大和撫子

 正門前には、相変わらずマスコミやら野次馬やらがすし詰め状態になっていた。木場が通りかかるとカメラが何台か向けられたが、茉奈香が笑顔で手を振ると興味をなくしたように公園の方に戻された。野次馬根性あまって現場に入り込んだ学生が、警官に追い出されたくらいに思われたのだろう。半分は事実なだけに木場は悔しかった。


「でも、これからどうしようか?」駐車場まで戻って来たところで茉奈香が尋ねた。

「現場の捜査は出来なさそうだし、近所の人に聞き込みでもする?」


「そうだなぁ。でも、あの刑事部長がどこで見てるかわからないからなぁ……」


 木場はこっそりと辺りを窺った。周囲にロマンスグレーの紳士の姿は見えないが、油断したところでお化けのように出てきそうな気がしてならない。


「他に関係者でもいればいいんだけどね。せめて被害者の身元がわかればなぁ」


 茉奈香が嘆くように言うと、派手に身体をのけ反らせて伸びをした。もう少し人目を気にしろと木場は突っ込みたくなったが、それより早く茉奈香が身体を起こして言った。


「ね、お兄ちゃん。あそこの人、さっきからお兄ちゃんの方見てない?」


 茉奈香がこっそり後ろを指差したので、木場も振り返った。鶯色の着物を着た女性が、俯き加減に、ちらちらと控え目な視線を木場達の方に送っている。黒髪を綺麗に結い上げた髪形が、着物と相まって上品な印象を与える。だが誰だろう。こんな世俗的な、まして殺人事件が起こった公園には似つかわしくない人のように思えるが。

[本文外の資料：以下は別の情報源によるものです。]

(** X10: a Set(k, v) that returns on a receiver that holds a mapping raises
    Count by one when k was absent and leaves it when k was present, and
    IsNull of the receiver is false afterwards. *)
Theorem Set_Count (h h' : heap) (m : option loc) (k : string) (v : value) :
  Set_ h (mkJson (VMap m)) k v = Returns h' ->
  Count h' (mkJson (VMap m))
  = (fst (Count h (mkJson (VMap m)))
     + (if snd (CheckGet h (mkJson (VMap m)) k) then 0 else 1), None)
  /\ IsNull h' (mkJson (VMap m)) = false.
Proof.
  intros Hset.
  destruct (Set_returns _ _ _ _ _ Hset) as [[Hno _]|(l & Hl & _ & ->)];
    [now destruct (Hno m)|].
  injection Hl as ->.
  unfold Count, IsNull, CheckGet. cbn [Map data fst snd]. unfold map_len.
  rewrite map_contents_insert_same. unfold map_index.
  destruct (map_contents h (Some l) !! k) as [old|] eqn:Hk; cbn [snd].
  - assert (Hsome : is_Some (map_contents h (Some l) !! k)) by eauto.
    rewrite (map_size_insert_Some k (stored v) _ Hsome).
    assert (size (map_contents h (Some l)) <> 0%nat)
      by (apply map_size_ne_0_lookup; eauto).
    split; [f_equal; lia|]. apply Z.eqb_neq. lia.
  - rewrite (map_size_insert_None k (stored v) _ Hk).
    split; [f_equal; lia|]. apply Z.eqb_neq. lia.
Qed.

Lemma Set_Count_witness :
  Count (<[2%positive := <["c"%string := VBool true]>
                           (map_contents heap_nested (Some 2%positive))]>
           heap_nested) (mkJson (VMap (Some 2%positive)))
  = (fst (Count heap_nested (mkJson (VMap (Some 2%positive))))
     + (if snd (CheckGet heap_nested (mkJson (VMap (Some 2%positive))) "c")
        then 0 else 1), None).
Proof.
  apply (proj1 (Set_Count heap_nested _ (Some 2%positive) "c" (VBool true)
                  eq_refl)).
Defined.

Lemma Set_seen_from_parent_witness :
  exists h', Set_ heap_nested
               (Get heap_nested (mkJson (VMap (Some 1%positive))) "a")
               "c" (VBool true) = Returns h'
             /\ GetPath h' (mkJson (VMap (Some 1%positive))) ["a"; "c"]
                = mkJson (VBool true).
Proof.
  apply (Set_seen_from_parent heap_nested 1%positive 2%positive "a" "c"
           (VBool true)).
  - reflexivity.
  - discriminate.
  - discriminate.
Defined.

(** X11: Set of a key to the receiver itself makes the map its own entry:
    afterwards a path may pass through that key any number of times and
    reaches what the rest of the path reaches. *)
Theorem Set_self_makes_cycle (h : heap) (l : loc) (key : string) :
  let j := mkJson (VMap (Some l)) in
  exists h', Set_ h j key (VJson (Some (GetData j))) = Returns h'
             /\ forall n branch,
                 GetPath h' j (repeat key n ++ branch) = GetPath h' j branch.
Proof.
  intros j. subst j. eexists. split; [reflexivity|].
  intros n branch. induction n as [|n IH]; [reflexivity|].
  rewrite <- IH. unfold GetPath.
  cbn [repeat app GetPath_from stored GetData data]. rewrite Map_of_map.
  now rewrite map_index_assign.
Qed.

(** X12: of two Sets of one key the last one wins, and the first leaves no
    trace: the heap is the one that the second Set alone gives. *)
Theorem Set_last_write_wins (h : heap) (j : Json) (k : string) (v1 v2 : value) :
  v1 <> VJson None -> v2 <> VJson None ->
  bind_outcome (Set_ h j k v1) (fun h1 => Set_ h1 j k v2) = Set_ h j k v2.
Proof.
  intros Hv1 Hv2. unfold Set_, Map.
  destruct (data j) as [|[l|]| | | | | | | |]; try reflexivity.
  - rewrite (unwrap_Json_stored v1 Hv1), (unwrap_Json_stored v2 Hv2).
    cbn [bind_outcome map_assign]. rewrite map_contents_insert_same.
    now rewrite !insert_insert_eq.
  - now rewrite (unwrap_Json_stored v1 Hv1), (unwrap_Json_stored v2 Hv2).
Qed.

Lemma Set_last_write_wins_witness :
  bind_outcome (Set_ heap_nested (mkJson (VMap (Some 2%positive))) "b" VNil)
    (fun h1 => Set_ h1 (mkJson (VMap (Some 2%positive))) "b" (VBool true))
  = Set_ heap_nested (mkJson (VMap (Some 2%positive))) "b" (VBool true).
Proof.
  apply (Set_last_write_wins heap_nested (mkJson (VMap (Some 2%positive)))
           "b" VNil (VBool true)); discriminate.
Defined.

(** ** The type assertions *)

(** X13: of the assertions Map, Array, Bool, String and Float64 at most one
    succeeds on a held value, and none on nil data. *)
Theorem assertions_exclusive (j : Json) :
  (Nat.b2n (succeeded (Map j)) + Nat.b2n (succeeded (Array j))
   + Nat.b2n (succeeded (Bool j)) + Nat.b2n (succeeded (String_ j))
   + Nat.b2n (succeeded (Float64 j)) <= 1)%nat
  /\ match data j with
     | VNil | VInt _ | VInt64 _ | VJson _ | VOther _ =>
         succeeded (Map j) = false /\ succeeded (Array j) = false
         /\ succeeded (Bool j) = false /\ succeeded (String_ j) = false
         /\ succeeded (Float64 j) = false
     | _ => True
     end.
Proof.
  unfold Map, Array, Bool, String_, Float64, succeeded.
  destruct (data j); cbn; repeat split; lia.
Qed.

(** X14: Bytes succeeds exactly when String does, and its bytes are those
    of the string: read back as a string they are the result of String. *)
Theorem Bytes_of_String (j : Json) :
  succeeded (Bytes j) = succeeded (String_ j)
  /\ string_of_list_byte (fst (Bytes j)) = fst (String_ j)
  /\ (succeeded (String_ j) = true ->
      fst (Bytes j) = list_byte_of_string (fst (String_ j))).
Proof.
  unfold Bytes, String_, succeeded. destruct (data j); cbn [fst snd];
    repeat split; try discriminate.
  apply string_of_list_byte_of_string.
Qed.

Lemma Bytes_of_String_witness :
  fst (Bytes (mkJson (VString "hi")))
  = list_byte_of_string (fst (String_ (mkJson (VString "hi")))).
Proof.
  apply (proj2 (proj2 (Bytes_of_String (mkJson (VString "hi"))))).
  reflexivity.
Defined.

(** ** Int64 and the typed sequences *)

Lemma int_of_float64_range impl (f : spec_float) :
  int_min <= int_of_float64 impl f <= int_max.
Proof.
  unfold int_of_float64. destruct (trunc_float64 f) as [z|].
  - destruct (Z.leb_spec int_min z), (Z.leb_spec z int_max); cbn [andb];
      try apply wrap_int_range. lia.
  - apply wrap_int_range.
Qed.

(** X15: Int and Int64 succeed on the same held values, and there, when a
    held native integer is within the 64-bit range, they return the same
    number, which is within that range; when they fail both return -1. *)
Theorem Int_Int64_agree impl (j : Json) :
  succeeded (Int impl j) = succeeded (Int64 impl j)
  /\ (succeeded (Int impl j) = false ->
      fst (Int impl j) = -1 /\ fst (Int64 impl j) = -1)
  /\ (match data j with
      | VInt n | VInt64 n => int_min <= n <= int_max
      | _ => True
      end ->
      fst (Int impl j) = fst (Int64 impl j)
      /\ (succeeded (Int impl j) = true ->
          int_min <= fst (Int impl j) <= int_max)).
Proof.
  unfold Int, Int64, succeeded.
  destruct (data j) as [| | | | |f|n|n| |]; cbn [fst snd];
    (split; [reflexivity|]);
    (split; [intros H; try discriminate H; now split|]);
    intros Hr; (split; [|intros H; try discriminate H]);
    try reflexivity.
  - apply int_of_float64_range.
  - now rewrite wrap_int_id.
  - exact Hr.
  - now rewrite wrap_int_id.
  - now rewrite wrap_int_id.
Qed.

Lemma Int_Int64_agree_witness :
  fst (Int unrepresentable_amd64 (mkJson (VInt64 7)))
  = fst (Int64 unrepresentable_amd64 (mkJson (VInt64 7))).
Proof.
  apply (proj2 (proj2 (Int_Int64_agree unrepresentable_amd64 (mkJson (VInt64 7))))).
  cbn. unfold int_min, int_max. lia.
Defined.

Lemma copy_loop_map {A B : Type} (conv : A -> B) (arr : list A) :
  copy_loop conv arr = map conv arr.
Proof.
  unfold copy_loop.
  assert (H : forall retArr,
             fold_left (fun r a => r ++ [conv a]) arr retArr
             = retArr ++ map conv arr).
  { induction arr as [|a arr IH]; intros retArr; cbn [fold_left map].
    - now rewrite app_nil_r.
    - now rewrite IH, <- app_assoc. }
  apply H.
Qed.

Lemma StringArray_loop_strings (l retArr : list string) :
  StringArray_loop (map VString l) retArr = (retArr ++ l, None).
Proof.
  revert retArr. induction l as [|s l IH]; intros retArr;
    cbn [map StringArray_loop].
  - now rewrite app_nil_r.
  - now rewrite IH, <- app_assoc.
Qed.

Lemma StringArray_loop_success (arr : list value) :
  forall retArr r, StringArray_loop arr retArr = (r, None) ->
                   exists l, arr = map VString l /\ r = retArr ++ l.
Proof.
  induction arr as [|a arr IH]; intros retArr r; cbn [StringArray_loop].
  - intros [= <-]. exists []. now rewrite app_nil_r.
  - destruct a; try discriminate. intros Hloop.
    destruct (IH _ _ Hloop) as (l & -> & ->).
    exists (s :: l). now rewrite <- app_assoc.
Qed.

Lemma StringArray_loop_failure (arr : list value) :
  forall retArr,
    snd (StringArray_loop arr retArr) = None
    \/ StringArray_loop arr retArr
       = ([], Some (ErrorNew "type assertion to string failed")).
Proof.
  induction arr as [|a arr IH]; intros retArr; cbn [StringArray_loop].
  - now left.
  - destruct a; try (now right). apply IH.
Qed.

 木場がそんなことを考えていると、顔を上げたその女性と目があった。木場は咄嗟にあ、と声を出し、女性は目を丸くして着物の裾を口元にやった。そのまま立ち去るかと思ったが、女性はしばし逡巡した後、意を決した様子で木場の方へ近づいてきた。からころとした下駄の音が駐車場に響く。


「あの……大変失礼ですが、木場刑事様でいらっしゃいますか?」


 木場の眼前まで来たところで、女性がおずおずと尋ねてきた。年齢は40代くらいだろうか。目尻や口元には皺が寄っていたが、その顔立ちは美人と言ってよく、見返り美人図として掛け軸に描かれていても違和感がなさそうだった。


「あ、はい。木場は自分ですが……」


「あぁ……よかった。主人からお話を伺っておりましたから、もしや、と思いながら拝見していたのですが、人違いだったらと思うと声をかける勇気がなく……」


「主人?」


 木場は首を傾げた。そこで茉奈香がはたと思いついたように人差し指を立てた。


「あ、わかった! もしかして、ガマ警部さんの奥さんじゃないですか!?」


「ええ、私は蒲田久恵がまたひさえ。あの人の妻でございます。この度は主人がとんだご迷惑をおかけ致しまして、誠に申し訳ございません……」


 久恵は両手を臍の下で重ねると、深々と頭を下げた。その所作もまた洗練されていて、常に無骨なガマ警部とは対照的だった。


(ガマさんの奥さん? こんなに上品で綺麗な人が?)


 木場は信じられない思いで久恵を凝視しながら、ガマ警部の常時不機嫌そうな顔や、ずんぐりむっくりした体型を思い浮かべた。あのいかにも女性に縁のなさそうな警部が、いったいどんな手品を使ってこの女性の心を射止めたのか、不思議でならなかった。


「主人はよくあなたの話をしておりましたのよ。いつも考えなしにひた走っては、被疑者の方に簡単に感情移入され、その度に主人が気色ばんでいるとか。あなたと一緒にいると、寿命が何年も縮まるようだと主人は口癖のように言っておりましたわ」


「は、はぁ、そうですか……」


 顔を上げ、上品に微笑みながらそう言った久恵に木場が気の抜けた返事をする。久恵の口調にはまるで嫌味なところはない。ただ、親切心からガマ警部の言葉をありのままに伝えているだけなのだ。